(Problem)
The lines to reproduce run from the first one below to the line containing "pl_context := pl_context", both included. Reproduce them exactly and nothing else.

(Exercise inputs)
(** The accepted drafts and the next token follow the place of the generation, and the
    cursor of the cycle has read them. *)
Lemma runs_constrain c p draft v :
  co_cursor c = pl_cursor p -> co_counts c = pl_counts p -> (penalties = false -> pl_counts p = None) ->
  0 <= accepted_drafts v <= size_of (draft_tokens draft) ->
  (sampler_greedy = true -> greedy_along (pl_context p) (pl_counts p)
     (take (Z.to_nat (accepted_drafts v)) (draft_tokens draft) ++ [next_token v])) ->
  runs c (constrain draft (targets_along (pl_context p) (draft_tokens draft)) v) (fun '(n, t) c' =>
    0 <= n <= accepted_drafts v /\ exists q, follows p (take (Z.to_nat n) (draft_tokens draft) ++ [t]) q /\
    c' = up_cursor (pl_cursor q) c).
Proof.
  intros Hk Hc Hp Hv Hg. destruct p as [context k c0]; cbn in *. unfold constrain. apply runs_get. intros s Hs.
  assert (constraint_cursor s = k) as -> by (by rewrite <- Hk, <- Hs). destruct k as [k|].
  2:{ apply ran_ret. split; [lia|]. eexists. split.
      - split; [apply reads_free|]. intros Hs'. by apply greedy_along_decodes, Hg.
      - cbn. destruct c; cbn in *; by subst. }
  assert (clone_counts (counts s) = c0) as ->.
  { rewrite clone_counts_id; [by rewrite <- Hc, <- Hs|]. intros E. rewrite <- (Hp E), <- Hc, <- Hs. done. }
  set (a := Z.to_nat (accepted_drafts v)) in *. assert (a <= length (draft_tokens draft))%nat as Ha by (unfold a, size_of in *; lia).
  eapply ran_bind.
  { rewrite <- (take_drop a (draft_tokens draft)) at 2. apply (constrain_drafts_follows _ _ (drop a (draft_tokens draft))). exact Hg. }
  intros [[n t] k'] c' (-> & m & q & Hm & -> & Hf & Hq & Ht). rewrite length_take, min_l in Hm by lia.
  rewrite take_take, min_l in Hf by lia.
  apply ran_lift. intros k1 Hk1. apply (runs_modify _ _ (up_cursor (Some k1))); [done|]. apply ran_ret.
  split; [lia|]. rewrite Z.add_0_l, Nat2Z.id.
  exists {| pl_context := pl_context q ++ [t]; pl_cursor := Some k1; pl_counts := with_counts [t] (pl_counts q) |}.
  split; [|done]. apply follows_app. exists q. split; [done|]. apply follows_one; [|done].
  unfold move. by rewrite Hq, Hk1.
Qed.

(** ** Passes of the target *)

Lemma contexts_cons context t ids : contexts context (t :: ids) = (context ++ [t]) :: contexts (context ++ [t]) ids.
Proof.
  unfold contexts. cbn [length seq fmap list_fmap take]. f_equal. rewrite <- fmap_S_seq, <- list_fmap_compose.
  apply list_fmap_ext. intros i j _. cbn. by rewrite <- app_assoc.
Qed.

Lemma contexts_length context ids : length (contexts context ids) = length ids.
Proof. unfold contexts. by rewrite length_fmap, length_seq. Qed.

Lemma contexts_lookup context ids i : (i < length ids)%nat -> contexts context ids !! i = Some (context ++ take (S i) ids).
Proof. intros Hi. unfold contexts. rewrite list_lookup_fmap, lookup_seq_lt by done. done. Qed.
(* ===== verification/SpeculativeToy.v ===== *)
(** * A small model that satisfies the laws

    A target whose rows are its contexts, a sampler that adds the tokens up, a constraint
    that forbids one token, and a predictor that is often right: the examples of
    [SpeculativeLossless] run on it, with the depth policy of [DepthPolicy]. *)

From stdpp Require Import base list strings gmap.
From Stdlib Require Import ZArith Lia SpecFloat.
From S2P Require Import Prelude Float GenerationPolicy TextEmitter ChatDiff Inference Numbers Speculation DepthModel DsparkController DepthController DepthPolicy SpeculativeOps SpeculativeSequence SpeculativeLaws SpeculativeSteps.

Open Scope Z_scope.

Record Toy := {
  toy_context : list Z;
  toy_journal : option Z;
  toy_time : Z;
  toy_cache : Z;  (** of the predictor *)
}.

Definition set_context (c : list Z) (d : Toy) : Toy :=
  {| toy_context := c; toy_journal := toy_journal d; toy_time := toy_time d; toy_cache := toy_cache d |}.
Definition set_journal (j : option Z) (d : Toy) : Toy :=
  {| toy_context := toy_context d; toy_journal := j; toy_time := toy_time d; toy_cache := toy_cache d |}.
Definition set_cache (n : Z) (d : Toy) : Toy :=
  {| toy_context := toy_context d; toy_journal := toy_journal d; toy_time := toy_time d; toy_cache := n |}.

Definition toy_prompt : list Z := [1; 2; 5; 1; 4].

Definition toy_next (l : list Z) : Z := (foldl Z.add 0 l + size_of l) mod 8.

(** The forbidden token. *)
Definition toy_allows (t k : Z) : bool := negb (t =? 3).
Definition toy_accept (t k : Z) : outcome Z := if toy_allows t k then Ok (k + 1) else Throw (RuntimeError "token").
Definition toy_choice (k : option Z) (l : list Z) : Z :=
  match k with Some k => if toy_allows (toy_next l) k then toy_next l else 4 | None => toy_next l end.

Definition toy_forward (ids : list Z) (confirmed : Z) : M Toy (list (list Z) * list (list Z)) := fun d =>
  let rows := contexts (toy_context d) ids in
  (Ok (rows, rows),
   set_journal (if 0 <? confirmed then Some (size_of (toy_context d) + confirmed) else toy_journal d)
     (set_context (toy_context d ++ ids) d)).

(** The predictor reads a row and a token; after every third token it errs. *)
Definition toy_step (rows : list (list Z)) (ids : list Z) (p : Positions) : M Toy (list (list Z) * list (list Z)) := fun d =>
  let out := zip_with (fun r t => if size_of r mod 3 =? 0 then r ++ [t; 1] else r ++ [t]) rows ids in
  (Ok (out, out), set_cache (toy_cache d + size_of ids) d).

Definition pure {D A} (a : A) : M D A := mret a.

(** [early] bootstraps before the publication, [boot] at all; the context has room for
    [capacity] tokens. *)
#[export] Instance toy_ops (early boot : bool) (capacity : Z) : Ops (H := machine) := {|
  device := Toy;
  row := list Z;
  logits := list Z;
  count_table := unit;
  cursor := Z;
  clock_now := fun d => (Ok (toy_time d), {| toy_context := toy_context d; toy_journal := toy_journal d;
                           toy_time := toy_time d + 1000000; toy_cache := toy_cache d |});
  prefill_recent := pure false;
  vocab_size := 8;
  max_position_embeddings := capacity;
  cache_pos := fun d => size_of (toy_context d);
  set_decode_position_delta := fun _ => pure tt;
  prefill := fun chunk d =>
    let ids := take (Z.to_nat (count chunk)) (drop (Z.to_nat (GenerationPolicy.offset chunk)) toy_prompt) in
    let '(_, d') := toy_forward ids 0 d in
    (Ok (contexts (toy_context d) ids, contexts (toy_context d) ids, DepthModel.zero), d');
  target_forward := toy_forward;
  begin_speculative_suffix := fun _ d => (Ok tt, set_journal (Some (size_of (toy_context d))) d);
  target_suffix := fun ids => toy_forward ids 0;
  commit_speculative := pure tt;
  rollback_speculative := fun kept d =>
    match toy_journal d with
    | Some start => (Ok tt, set_context (take (Z.to_nat (start + kept)) (toy_context d)) d)
    | None => (Throw (LogicError "no journal"), d)
    end;
  logits_for := pure;
  initialize := pure None;
  penalties := false;
  sampler_greedy := true;
  add_counts := fun _ c => c;
  sample_normal := fun l _ => pure (toy_next l);
  sample_constrained := fun l _ k => pure (toy_choice k l);
  probabilities := fun _ _ _ => throw OtherException;
  compact_probabilities := fun _ _ _ => throw OtherException;
  compact_probability_rows := fun _ _ => throw OtherException;
  next_uniform := throw OtherException;
  greedy_tokens := Some (fun l => pure (toy_next <$> l));
  cursor_allows := toy_allows;
  cursor_accept := toy_accept;
  cursor_clone := Some;
  cache_position := toy_cache;
  supports_session_state := true;
  blockwise_drafting := false;
  dspark_policy := false;
  teacher_forced_prompt_prime := true;
  target_bootstrap_decode := boot;
  split_target_verification := false;
  predictor_retains_prefix := true;
  maximum_draft_depth := 3;
  trim_cache_to := fun n d => (Ok tt, set_cache n d);
  append_target_context := fun _ _ => pure tt;
  seed_target_context := None;
  draft_block := fun _ _ => throw OtherException;
  draft_next := fun _ _ => throw OtherException;
  predictor_step := toy_step;
  blockwise_prompt_context := None;
  stream_prompt_history := None;
  predictor_prefill_chunk_size := None;
  begin_predictor_prefill := None;
  predictor_prefill := None;
  end_predictor_prefill := None;
  predictor_history_step := None;
  predictor_history_flush_threshold := None;
  predictor_parked_history_flush_threshold := None;
  predictor_history_merge_limit := None;
  bootstrap_before_publication := Some early;
  prefetch_committed := None;
  prefetch_target_first := None;
  prefetch_target_prefix := None;
  begin_target_routes := None;
  resolve_target_routes := None;
  retains_partial_target_prefix := Some (fun n => n =? 1);
  take_target_maintenance := None;
  gradual_mtp_warmup := None;
  metal_mtp_policy := None;
|}.

Definition toy_request (tokens : Z) : InferenceRequest :=
  {| benchmark_fixed_tokens := false; chat := false; continues := false; preserved_tokens := ∅; req_stops := [];
     stop_token_ids := ∅; max_tokens := tokens |}.

#[export] Instance toy_call (early boot : bool) (capacity tokens : Z) : Call (H0 := toy_ops early boot capacity) := {|
  request := toy_request tokens;
  tokenizer := None;
  response_id := "r";
  parse_chat := fun _ _ => Ok empty_msg;
  prompt := toy_prompt;
  sampling := {| temperature := DepthModel.zero; top_k := 0; top_p := DepthModel.zero; mtp_max_draft_tokens := 3 |};
  prepared := None;
  prefill_chunk_size := 2;
  reused_tokens := 0;
  restored_last_hidden := None;
  keeps_session := true;
  stable_prefix_tokens := 0;
|}.

Lemma toy_prefill early boot capacity (chunk : PrefillChunk) d h r ms d' :
  prefill (Ops := toy_ops early boot capacity) chunk d = (Ok (h, r, ms), d') -> 0 <= GenerationPolicy.offset chunk -> 0 < count chunk ->
  GenerationPolicy.offset chunk + count chunk <= size_of toy_prompt ->
  toy_context d = take (Z.to_nat (GenerationPolicy.offset chunk)) toy_prompt ->
  toy_context d' = take (Z.to_nat (GenerationPolicy.offset chunk + count chunk)) toy_prompt /\ toy_journal d' = toy_journal d /\
  (exists h', h = h' ++ [toy_context d']) /\
  r = id <$> contexts (toy_context d) (take (Z.to_nat (count chunk)) (drop (Z.to_nat (GenerationPolicy.offset chunk)) toy_prompt)).
Proof.
  cbn. intros [= <- <- _ <-] Ho Hn Hb Hc. cbn. rewrite Hc.
  set (ids := take (Z.to_nat (count chunk)) (drop (Z.to_nat (GenerationPolicy.offset chunk)) toy_prompt)).
  assert (take (Z.to_nat (GenerationPolicy.offset chunk)) toy_prompt ++ ids =
          take (Z.to_nat (GenerationPolicy.offset chunk + count chunk)) toy_prompt) as Htake.
  { unfold ids. rewrite take_take_drop. f_equal. lia. }
  split_and!; [exact Htake|done| |by rewrite list_fmap_id].
  assert (ids <> []) as Hi.
  { unfold ids. intros E. apply (f_equal length) in E. rewrite length_take, length_drop in E. unfold size_of in Hb. cbn [length] in E. lia. }
  clearbody ids. destruct ids as [|t ids _] using rev_ind; [done|].
  exists (contexts (take (Z.to_nat (GenerationPolicy.offset chunk)) toy_prompt) ids). by rewrite contexts_snoc.
Qed.

#[export, refine] Instance toy_laws (early boot : bool) (capacity tokens : Z) :
  TargetLaws (H1 := toy_call early boot capacity tokens) := {
  context := toy_context : device (Ops := toy_ops early boot capacity) -> list Z;
  journal := toy_journal : device (Ops := toy_ops early boot capacity) -> option Z;
  raw_row := fun l => l;
  hidden_row := fun l => l;
  logits_of := fun l => l;
  choose := fun l _ => toy_next l;
  choose_allowed := fun k l _ => toy_choice (Some k) l;
  first_counts := None;
}.
Proof.
  all: try done.
  - exact (toy_prefill early boot capacity).
  - intros ids confirmed d h r d' [= <- <- <-] _. by rewrite list_fmap_id.
  - intros ids d h r d' [= <- <- <-] _. by rewrite list_fmap_id.
  - by intros n d u d' [= _ <-].
  - by intros d u d' [= _ <-].
  - intros kept start d u d'. cbn. intros Hr Hj. rewrite Hj in Hr. by injection Hr as _ <-.
  - by intros cs d l d' [= <- _].
  - by intros d c d' [= <- _].
  - by intros l c d t d' _ [= <- _].
  - intros l c k d t d' _ [= <- _]. by destruct k.
  - cbn. intros k l _ ->. done.
  - intros l d ts d' [= <- _]. by right.
  - by intros k k' [= <-].
Defined.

(Result of the exercise)
(** The accepted drafts and the next token follow the place of the generation, and the
    cursor of the cycle has read them. *)
Lemma runs_constrain c p draft v :
  co_cursor c = pl_cursor p -> co_counts c = pl_counts p -> (penalties = false -> pl_counts p = None) ->
  0 <= accepted_drafts v <= size_of (draft_tokens draft) ->
  (sampler_greedy = true -> greedy_along (pl_context p) (pl_counts p)
     (take (Z.to_nat (accepted_drafts v)) (draft_tokens draft) ++ [next_token v])) ->
  runs c (constrain draft (targets_along (pl_context p) (draft_tokens draft)) v) (fun '(n, t) c' =>
    0 <= n <= accepted_drafts v /\ exists q, follows p (take (Z.to_nat n) (draft_tokens draft) ++ [t]) q /\
    c' = up_cursor (pl_cursor q) c).
Proof.
  intros Hk Hc Hp Hv Hg. destruct p as [context k c0]; cbn in *. unfold constrain. apply runs_get. intros s Hs.
  assert (constraint_cursor s = k) as -> by (by rewrite <- Hk, <- Hs). destruct k as [k|].
  2:{ apply ran_ret. split; [lia|]. eexists. split.
      - split; [apply reads_free|]. intros Hs'. by apply greedy_along_decodes, Hg.
      - cbn. destruct c; cbn in *; by subst. }
  assert (clone_counts (counts s) = c0) as ->.
  { rewrite clone_counts_id; [by rewrite <- Hc, <- Hs|]. intros E. rewrite <- (Hp E), <- Hc, <- Hs. done. }
  set (a := Z.to_nat (accepted_drafts v)) in *. assert (a <= length (draft_tokens draft))%nat as Ha by (unfold a, size_of in *; lia).
  eapply ran_bind.
  { rewrite <- (take_drop a (draft_tokens draft)) at 2. apply (constrain_drafts_follows _ _ (drop a (draft_tokens draft))). exact Hg. }
  intros [[n t] k'] c' (-> & m & q & Hm & -> & Hf & Hq & Ht). rewrite length_take, min_l in Hm by lia.
  rewrite take_take, min_l in Hf by lia.
  apply ran_lift. intros k1 Hk1. apply (runs_modify _ _ (up_cursor (Some k1))); [done|]. apply ran_ret.
  split; [lia|]. rewrite Z.add_0_l, Nat2Z.id.
  exists {| pl_context := pl_context q ++ [t]; pl_cursor := Some k1; pl_counts := with_counts [t] (pl_counts q) |}.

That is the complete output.